Eto’o played brilliantly in that treble-winning season, scoring the goal which won the Champions League final after being warned that he would be allowed not one single blot on his copy-book. But that June, Eto’o was out, this time definitively, because of “a lack of feeling” between the two.
The majority of those Guardiola has worked with can’t speak highly enough of him, though. Busquets is one of those who has been promoted from B team success with Guardiola to Champions League and World Cup glory. “Pep is identical now to what he was like then,” he explains. “He studies endlessly, prepares in detail, draws the maximum from his players and makes us ready for the opposing team.
"It involves many hours watching videos but also a huge knowledge as a coach and experience as a player.” His assistant, Tito Vilanova, a childhood friend, says Guardiola’s X-factor is his “contagious self-confidence. His will to win is matched by a complete belief that he’ll win and an ability to explain how to do it.”
But for how long is Guardiola going to keep winning with Barça? “Pep loves this club madly and lives his work with too much intensity,” says legendary Barcelona water polo Olympian Manuel Estiarte, who was brought in by Guardiola as the club’s director of external relations. “I’ve occasionally had to tell him to take it easy so that he doesn’t burn out.”

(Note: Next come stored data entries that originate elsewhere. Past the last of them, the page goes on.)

(* ===== verification/Partition.v ===== *)
(** * Partitions

    How a superblock is cut into blocks: the tables of [av1/common/common_data.h] and
    [av1/common/common_data.c], the contexts and the frequencies of a partition
    ([av1/common/av1_common_int.h]), its coding by [write_partition]
    ([av1/encoder/bitstream.c]) and [read_partition] ([av1/decoder/decodeframe.c]), and
    [get_partition], which finds out again from the grid of mode infos how a square was cut.

    Positions and sizes are in units of 4 samples.  An array of models that the code
    combines into a two-symbol model is read through [w_cdf_of] and [r_cdf_of], which do not
    adapt it. *)

From S2P Require Import Prelude CodecTypes BitChannel EntCoder RangeSpec Cdf EntEncProof EntDecProof EntRoundTrip SymbolIO SyntaxIO TileSafety TxCommon Tile TxbContext DefaultCdfs FrameContext.

#[local] Open Scope Z_scope.
#[local] Arguments Z.of_nat : simpl never.
#[local] Arguments Z.mul : simpl never.

(** ** Tables *)

Inductive PARTITION_TYPE :=
| PARTITION_NONE | PARTITION_HORZ | PARTITION_VERT | PARTITION_SPLIT
| PARTITION_HORZ_A | PARTITION_HORZ_B | PARTITION_VERT_A | PARTITION_VERT_B
| PARTITION_HORZ_4 | PARTITION_VERT_4 | PARTITION_INVALID.

#[export] Instance PARTITION_TYPE_eq_dec : EqDecision PARTITION_TYPE.
Proof. solve_decision. Defined.

(** The types that are coded, in the order of their values. *)
Definition PARTITION_TYPES_ALL : list PARTITION_TYPE :=
  [PARTITION_NONE; PARTITION_HORZ; PARTITION_VERT; PARTITION_SPLIT; PARTITION_HORZ_A; PARTITION_HORZ_B;
   PARTITION_VERT_A; PARTITION_VERT_B; PARTITION_HORZ_4; PARTITION_VERT_4].

Definition partition_value : PARTITION_TYPE -> Z := enum_value PARTITION_TYPES_ALL.

Definition PARTITION_TYPES : Z := 4.
Definition EXT_PARTITION_TYPES : Z := 10.
Definition PARTITION_PLOFFSET : Z := 4.
Definition MAX_MIB_MASK : Z := 31.

(** The order of the enumeration of block sizes. *)
Definition BLOCK_SIZES_ALL : list BLOCK_SIZE :=
  [BLOCK_4X4; BLOCK_4X8; BLOCK_8X4; BLOCK_8X8; BLOCK_8X16; BLOCK_16X8; BLOCK_16X16; BLOCK_16X32; BLOCK_32X16;
   BLOCK_32X32; BLOCK_32X64; BLOCK_64X32; BLOCK_64X64; BLOCK_64X128; BLOCK_128X64; BLOCK_128X128; BLOCK_4X16;
   BLOCK_16X4; BLOCK_8X32; BLOCK_32X8; BLOCK_16X64; BLOCK_64X16].

Definition block_size_value : BLOCK_SIZE -> Z := enum_value BLOCK_SIZES_ALL.

Definition mi_size_wide_log2 (bsize : BLOCK_SIZE) : Z :=
  match bsize with
  | BLOCK_4X4 | BLOCK_4X8 | BLOCK_4X16 => 0
  | BLOCK_8X4 | BLOCK_8X8 | BLOCK_8X16 | BLOCK_8X32 => 1
  | BLOCK_16X4 | BLOCK_16X8 | BLOCK_16X16 | BLOCK_16X32 | BLOCK_16X64 => 2
  | BLOCK_32X8 | BLOCK_32X16 | BLOCK_32X32 | BLOCK_32X64 => 3
  | BLOCK_64X16 | BLOCK_64X32 | BLOCK_64X64 | BLOCK_64X128 => 4
  | BLOCK_128X64 | BLOCK_128X128 => 5
  end.

Definition mi_size_wide (bsize : BLOCK_SIZE) : Z :=
  match bsize with
  | BLOCK_4X4 | BLOCK_4X8 | BLOCK_4X16 => 1
  | BLOCK_8X4 | BLOCK_8X8 | BLOCK_8X16 | BLOCK_8X32 => 2
  | BLOCK_16X4 | BLOCK_16X8 | BLOCK_16X16 | BLOCK_16X32 | BLOCK_16X64 => 4
  | BLOCK_32X8 | BLOCK_32X16 | BLOCK_32X32 | BLOCK_32X64 => 8
  | BLOCK_64X16 | BLOCK_64X32 | BLOCK_64X64 | BLOCK_64X128 => 16
  | BLOCK_128X64 | BLOCK_128X128 => 32
  end.

Definition mi_size_high (bsize : BLOCK_SIZE) : Z :=
  match bsize with
  | BLOCK_4X4 | BLOCK_8X4 | BLOCK_16X4 => 1
  | BLOCK_4X8 | BLOCK_8X8 | BLOCK_16X8 | BLOCK_32X8 => 2
  | BLOCK_4X16 | BLOCK_8X16 | BLOCK_16X16 | BLOCK_32X16 | BLOCK_64X16 => 4
  | BLOCK_8X32 | BLOCK_16X32 | BLOCK_32X32 | BLOCK_64X32 => 8
  | BLOCK_16X64 | BLOCK_32X64 | BLOCK_64X64 | BLOCK_128X64 => 16
  | BLOCK_64X128 | BLOCK_128X128 => 32
  end.

(** The contexts above and to the left that a block leaves. *)
Definition partition_context_lookup (bsize : BLOCK_SIZE) : Z * Z :=
  match bsize with
  | BLOCK_4X4 => (31, 31) | BLOCK_4X8 => (31, 30) | BLOCK_8X4 => (30, 31) | BLOCK_8X8 => (30, 30)
  | BLOCK_8X16 => (30, 28) | BLOCK_16X8 => (28, 30) | BLOCK_16X16 => (28, 28) | BLOCK_16X32 => (28, 24)
  | BLOCK_32X16 => (24, 28) | BLOCK_32X32 => (24, 24) | BLOCK_32X64 => (24, 16) | BLOCK_64X32 => (16, 24)
  | BLOCK_64X64 => (16, 16) | BLOCK_64X128 => (16, 0) | BLOCK_128X64 => (0, 16) | BLOCK_128X128 => (0, 0)
  | BLOCK_4X16 => (31, 28) | BLOCK_16X4 => (28, 31) | BLOCK_8X32 => (30, 24) | BLOCK_32X8 => (24, 30)
  | BLOCK_16X64 => (28, 16) | BLOCK_64X16 => (16, 28)
  end.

Exit stage left: Pep Guardiola, 27th April 2012
Indeed, there is a feeling that he isn’t in it for the long haul. Johan Cruyff even speculated that Guardiola, whose contract only extends to the end of the 2011-12 season, might walk away following the Wembley triumph. After all, how much better can it get? But the remarkable win in London has renewed his energy and enthusiasm for the job and he told his players “it doesn’t end here” after the game.
So where does it end? Perhaps those of us who enjoy what Guardiola has created will get another year from him at the Nou Camp. He believes that he has set up a style of thinking, of working and of playing that can live beyond his specific mandate.
But his wanderlust, the same instinct which told him to abandon the nest and sample different languages and cultures, will take him to coaching duties in England and Italy – perhaps even Qatar again before he eventually returns to Barcelona as president. Of that FFT is quite sure.
In the meantime, the rest of us should just keep our seatbelts fastened and enjoy what remains of the ride.
On 27th April 2012, Pep Guardiola announced his intention to step down as Barcelona coach at the end of the season. His replacement will be Tito Vilanova, his assistant and 'guard dog'.